**DESCRIPTION OF THE TASK:**
Which lines of the data hold the word "OFPInstructionActions"? Copy all of them.

**DATA EXTRACTS:**
(** * node_discovery.py: the SimpleSwitch13 Ryu application

    A shallow embedding of [Course Project/v3/node_discovery.py] and the
    properties of its event handlers.  Handlers are written in a small
    state-and-exception monad over the application object ([self]) and the
    world around it (messages sent to datapaths, console and log output,
    the random generator, the topology API). *)

From Stdlib Require Import ZArith QArith Ascii String Lia.
From stdpp Require Import gmap strings list fin_maps.

Local Open Scope Z_scope.

(** ** OpenFlow 1.3 constants ([ryu.ofproto.ofproto_v1_3]) *)

Module ofproto.
Definition OFPP_FLOOD : Z := 0xfffffffb.
Definition OFPP_CONTROLLER : Z := 0xfffffffd.
Definition OFPCML_NO_BUFFER : Z := 0xffff.
Definition OFP_NO_BUFFER : Z := 0xffffffff.
Definition OFPIT_APPLY_ACTIONS : Z := 4.
End ofproto.

(** ** Messages built by the parser ([datapath.ofproto_parser]) *)

(** [datapath]: the connection to one switch; [id] is its 64-bit datapath id. *)
Record Datapath := { id : N }.

(** [parser.OFPMatch(in_port=.., eth_dst=..)]; a field left out is [None]. *)
Record OFPMatch := { in_port : option Z; eth_dst : option string }.

(** [parser.OFPActionOutput(port, max_len)]; [max_len] is optional. *)
Record OFPActionOutput := { port : Z; max_len : option Z }.

(** [parser.OFPInstructionActions(type, actions)]. *)
Record OFPInstructionActions :=
  { type_ : Z; actions : list OFPActionOutput }.

(** [parser.OFPFlowMod(datapath=.., buffer_id=.., priority=.., match=..,
    instructions=.., cookie=..)]: [buffer_id] and [cookie] are keyword
    arguments that [add_flow] passes in one branch only. *)
Record OFPFlowMod := {
  fm_datapath : Datapath;
  fm_buffer_id : option Z;
  fm_priority : Z;
  fm_match : OFPMatch;
  fm_instructions : list OFPInstructionActions;
  fm_cookie : option Z }.

(** [parser.OFPPacketOut(datapath=.., buffer_id=.., in_port=.., actions=..,
    data=..)]; [data] is [None] or the raw frame. *)
Record OFPPacketOut := {
  po_datapath : Datapath;
  po_buffer_id : Z;
  po_in_port : Z;
  po_actions : list OFPActionOutput;
  po_data : option string }.

Inductive Msg :=
| FlowMod (m : OFPFlowMod)
| PacketOut (p : OFPPacketOut).

(** ** Events delivered by the framework *)

(** The Ethernet header [pkt.get_protocols(ethernet.ethernet)[0]]. *)
Record ethernet := { dst : string; src : string }.

(** [ev.msg] of an [EventOFPPacketIn]: [pi_in_port] is [msg.match["in_port"]],
    [pi_eth] the Ethernet header that heads [msg.data].  A packet-in is a
    frame with such a header: on other data the subscript of line 150
    raises [IndexError] before the handler has done anything but log. *)
Record OFPPacketIn := {
  pi_datapath : Datapath;
  pi_msg_len : Z;
  pi_total_len : Z;
  pi_buffer_id : Z;
  pi_in_port : Z;
  pi_data : string;
  pi_eth : ethernet }.

(** ** Topology objects ([ryu.topology]) *)

(** A switch of the topology API: [sw_dp] is [switch.dp]. *)
Record Switch := { sw_dp : Datapath; sw_ports : list Z }.

Record Link := {
  link_src : N * Z;
  link_dst : N * Z }.

Record Host := { host_mac : string; host_at : N * Z }.

(** Modelled from the spec: [Graph] (graph.py is not among the sources).
    The handler reads two attributes of it: [switch_path], the ordered
    sequence of switch ids of the computed route, and [ports], with
    [ports[switch][neighbor]] the local port of [switch] towards
    [neighbor]. *)
Record Graph := {
  switch_path : list Z;
  ports : gmap Z (gmap Z Z) }.

(** ** The application object and the world *)

(** The attributes of [self]. [switches], [links] and [hosts] are created by
    [get_topology] and [graph] by [handler_switch_event]; nothing reads them
    earlier. *)
Record SimpleSwitch13 := {
  mac_to_port : gmap N (gmap string Z);
  switches : list Switch;
  links : list Link;
  hosts : list Host;
  graph : option Graph }.

(** What [print] is given: a string, a string with its [end=] argument, an
    object of the topology, or the values of one of the two f-strings. *)
Inductive Printed :=
| PStr (s : string)
| PStrEnd (s e : string)
| PLink (l : Link)
| PSwitch (s : Switch)
| PHost (h : Host)
| PInstalling (dpid : Z)
| PMatchAction (m a : Z).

**ANSWER BOX:**
(** [parser.OFPInstructionActions(type, actions)]. *)
Record OFPInstructionActions :=
  fm_instructions : list OFPInstructionActions;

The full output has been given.